Would he even be remembered if he hadn't cut off his ear and committed suicide at 37? Is the myth more important than the man?
Dietz's provocative play, given a vigorous Midwest premiere by Center Theatre, indicates that "It's not the painting, it's the history of the painting" and that "People prefer the best story."
The drama takes place in the present but crosses over for visits from the past with Van Gogh and others. It's structured so that the past flows in and out of the present without warning, with some actors playing dual roles.
It takes a minute to figure it out but director Shaun-Michael Morse helpfully gives us light cues as clues.
The show is cynically entertaining with witty, albeit sometimes glib, lines about artists, critics, forgers, fakes, snobs, dilettantes, museums, commercialism and art as religion. You don't have to be an art fanatic to enjoy it.
The plot concerns a painter named Patrick Stone (John Sommerhauser) suffering artist's block who is conned by an unscrupulous art authenticator (Jason Miller) into forging Van Gogh's legendary but missing final self-portrait.

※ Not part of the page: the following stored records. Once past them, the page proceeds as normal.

(* ===== verification/TraceTheorems.v ===== *)
(** What the trap log, the decode cache and the trace report
    ([crates/core/src/trap.rs], [crates/core/src/interp/cache.rs],
    [crates/core/src/trace/]). *)

From stdpp Require Import base numbers list option.
From S2P Require Import Prelude Reg Pstate RegFile Instruction Decode Trap Cache TraceFormat.
From S2P Require Import TraceSink TraceWriter TraceReader.

#[local] Open Scope Z_scope.

(** C37: the trap log's report.  Recording any sequence of fewer than [2^64]
    encodings into a new log does not panic; the log then lists the first 256
    distinct encodings in the order they were first met, each with its group and
    the number of times it occurred, counts every encounter in [total_encounters],
    and counts in [dropped_encodings] the encounters of encodings it had no room
    for. *)
Theorem trap_log_reports (l : list Z) :
  Z.of_nat (length l) < 2 ^ 64 ->
  returns (record_all TrapLog.new l) (fun log =>
    let known := take 256 (first_seen l) in
    TrapLog.entries_ log =
      Done ((fun e => TrapLogEntry.mk e (EncodingGroup.of_ e)
                        (Z.of_nat (length (filter (fun x => x = e) l)))) <$> known) /\
    TrapLog.total_encounters log = Z.of_nat (length l) /\
    TrapLog.dropped_encodings log = Z.of_nat (length (filter (fun e => e ∉ known) l))).
Proof.
  intros Hl. rewrite record_all_spec by exact Hl. apply returns_done. cbv zeta.
  split; [apply spec_log_entries | split; reflexivity].
Qed.

Lemma trap_log_reports_witness :
  returns (record_all TrapLog.new [5; 9; 5]) (fun log => TrapLog.total_encounters log = 3).
Proof.
  eapply returns_mono; [apply (trap_log_reports [5; 9; 5]); cbn; lia |].
  intros log (_ & Ht & _). exact Ht.
Defined.

(** The decode cache is transparent.  A lookup in a well-formed cache does
    not panic, leaves a well-formed cache, and answers, hit or miss, with the
    decoding of the word it was given; a new cache is well formed. *)
Theorem cache_transparent (c : DecodeCache) (pc e : Z) :
  cache_ok c ->
  returns (DecodeCache.decoded c pc e) (fun p => cache_ok p.1 /\ decode e = Done p.2) /\
  cache_ok DecodeCache.new.
Proof.
  intros Hc. split; [| apply cache_new_ok].
  eapply returns_mono; [apply decoded_returns, Hc |]. intros p (Hok & Hd & _). split; assumption.
Qed.

Lemma cache_transparent_witness :
  returns (DecodeCache.decoded DecodeCache.new 0x1000 0x91000400)
    (fun p => cache_ok p.1 /\ decode 0x91000400 = Done p.2).
Proof. apply cache_transparent, cache_new_ok. Defined.

(** C16: a block's deltas are exact and complete.  For two well-formed
    snapshots (or none before), and any delta target that keeps its laws (the fixed
    buffer, or a vector), [deltas_between] does not panic, emits at most 100
    deltas, and a reader that applies them to what it knew of the previous snapshot
    knows every traced register of the current one; an id is emitted iff its
    register changed (both halves of a vector register when either did). *)
Theorem deltas_reconstruct {O} `{DeltaOutLaws O} (previous : option RegFile) (current : RegFile)
    (out : O) :
  (forall p, previous = Some p -> regfile_ok p) -> regfile_ok current -> delta_ok out ->
  returns (deltas_between previous current out) (fun out' =>
    delta_ok out' /\ (length (contents out') <= 100)%nat /\
    (forall id, id ∈ reg_ids (contents out') <-> trace_id id /\ changed previous current id) /\
    (forall id, trace_id id ->
       apply_deltas (known_of previous) (contents out') id = reg_at current id)).
Proof.
  intros Hp Hc Ho. eapply returns_mono; [apply deltas_between_target; eassumption |].
  intros out' [Hok Hd]. split; [exact Hok |]. split; [apply Hd |]. split; [apply Hd |].
  intros id Hid. eapply deltas_reconstruct_state; eassumption.
Qed.

Lemma deltas_reconstruct_witness :
  returns (deltas_between None RegFile.new DeltaBuffer.new) (fun out' => delta_ok out').
Proof.
  eapply returns_mono;
    [apply deltas_reconstruct; [discriminate | exact regfile_new_ok | exact buffer_new_ok] |].
  intros out' [Hok _]. exact Hok.
Defined.

(** A stream with one event of each kind. *)
Definition sample_events : list trace_event :=
  [EMarker MarkerKind.TraceStart 0 0;
   EBlock 0x40000000 0 [RegDelta.mk 0 7; RegDelta.mk 32 0x40000000];
   EException (ExceptionEvent.mk 1 0x40000004 0x200 DisconType.HostCall RegFile.new);
   EEnd EndReason.GuestHalt 1].

Lemma sample_events_wf : Forall event_wf sample_events.
Proof.
  repeat constructor; cbn; try lia; apply regfile_new_ok.
Qed.

(** One more delta than a record can count. *)
Definition large_block : list trace_event := [EBlock 0 0 (replicate 256 (RegDelta.mk 0 7))].

Lemma large_block_wf : Forall event_wf large_block.
Proof.
  constructor; [| constructor]. split; [split; lia |]. split; [split; lia |].
  apply Forall_replicate. split; split; cbn; lia.
Qed.

(** C9: the differ reads what the emulator writes.  For any producer name, mode
    and list of events with machine-word fields: in a build with debug assertions,
    writing them with [CdtWriter] panics if the deltas of some block are more than
    the 255 a record can count; otherwise, and in a build without them always, it
    does not panic and produces a file that [loadTrace] accepts, which returns the
    header (the name cut at 32 bytes and at its first NUL) and one record per event,
    in order, with every field as it was given, except that without the assertion
    the deltas after the 255th of a block are lost. *)
Theorem trace_round_trip `{DebugAssertions} (name : list Z) (mode : FpMode) (events : list trace_event) :
  Forall event_wf events ->
  if debug_assertions && negb (bool_decide (Forall event_fits events))
  then write_stream name mode events = Panic
  else exists w, write_stream name mode events = Done w /\
    reader.loadTrace (CdtWriter.bytes w) = Ok (header_of name mode, event_record <$> events).
Proof.
  intros Hev. destruct debug_assertions eqn:Hd; cbn [andb].
  - case_bool_decide as Hfits; cbn [negb].
    + apply stream_roundtrip; auto.
    + apply write_stream_asserts; assumption.
  - apply stream_roundtrip; auto.
Qed.

(** With assertions; and a block of 256 deltas, with them and without. *)
Lemma trace_round_trip_witness :
  (exists w, write_stream (H := true) [99; 100; 116] FpMode.Precise sample_events = Done w /\
    reader.loadTrace (CdtWriter.bytes w) =
    Ok (header_of [99; 100; 116] FpMode.Precise, event_record <$> sample_events)) /\
  write_stream (H := true) [] FpMode.Precise large_block = Panic /\
  exists w, write_stream (H := false) [] FpMode.Precise large_block = Done w /\
    reader.loadTrace (CdtWriter.bytes w) =
    Ok (header_of [] FpMode.Precise, [reader.Block 0 0 1 (replicate 255 (RegDelta.mk 0 7))]).
Proof.
  split; [| split].
  - exact (trace_round_trip (H := true) [99; 100; 116] FpMode.Precise sample_events sample_events_wf).
  - exact (trace_round_trip (H := true) [] FpMode.Precise large_block large_block_wf).
  - exact (trace_round_trip (H := false) [] FpMode.Precise large_block large_block_wf).
Defined.

(** Records are framed.  The bytes an event that fits appends are a whole number of
    64-bit words, at least a record header and few enough for its 16-bit length,
    and that length field is their number: a reader can skip any record. *)
Theorem records_framed `{DebugAssertions} (w : CdtWriter) (ev : trace_event) :
  event_wf ev -> event_fits ev ->
  returns (emit w ev) (fun w' => exists bytes,
    CdtWriter.bytes w' = CdtWriter.bytes w ++ bytes /\
    (8 <= length bytes)%nat /\ Z.of_nat (length bytes) < 2 ^ 16 /\
    Z.of_nat (length bytes) mod 8 = 0 /\
    exists record, reader.readRecord bytes 0 = Ok (Z.of_nat (length bytes), record)).
Proof.
  intros Hev Hfits. rewrite emit_bytes by auto. apply returns_done.
  exists (event_bytes ev). split; [reflexivity |].
  destruct (event_length ev Hev) as (H1 & H2 & H3).
  do 3 (split; [assumption |]). exists (event_record ev).
  rewrite <- (app_nil_r (event_bytes ev)) at 1. apply event_reads, Hev.
Qed.

Lemma records_framed_witness :
  returns (emit (CdtWriter.mk []) (H := CdtWriter_TraceSink (H := true)) (EMarker MarkerKind.Reset_ 1 2)) (fun w' =>
    (8 <= length (CdtWriter.bytes w'))%nat).
Proof.
  eapply returns_mono; [apply records_framed; [split; split; lia | exact I] |].
  intros w' (bytes & Hb & Hlen & _). rewrite Hb. exact Hlen.
Defined.

(** C40: the reader ends on any file.  The record loop of [loadTrace], bounded
    by the length of the file, never runs out of that bound: whatever the bytes,
    the reader returns the records or one of its errors. *)
Theorem reader_terminates (bytes : list Z) : reader.loadTrace bytes <> Err ReadError.OutOfFuel.
Proof. apply loadTrace_ends. Qed.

The artist's late mentor (Keith Boyer) had been obsessed with finding that portrait, which some declare never existed. The mentor's daughter (Stacy Chestnut), neglected because of the obsession, thinks her father's life was a waste.
If Patrick forges the painting, he will give meaning to his mentor's life work and repair the estrangement with the daughter. If he doesn't, he may be questioned about his mentor's strange death, which seems to parallel Van Gogh's.
While Patrick is agonizing over the decision, Van Gogh (Bryan Welsby) appears, befriends him, then confronts him over the nature of creativity. Welsby is a compelling, haunted figure trying to make a case for himself and Sommersby is solid as his brooding modern foil.
In dual roles, Miller is deliciously arrogant as the authenticator and grandly boisterous as Van Gogh's painter buddy, Paul Gaugin.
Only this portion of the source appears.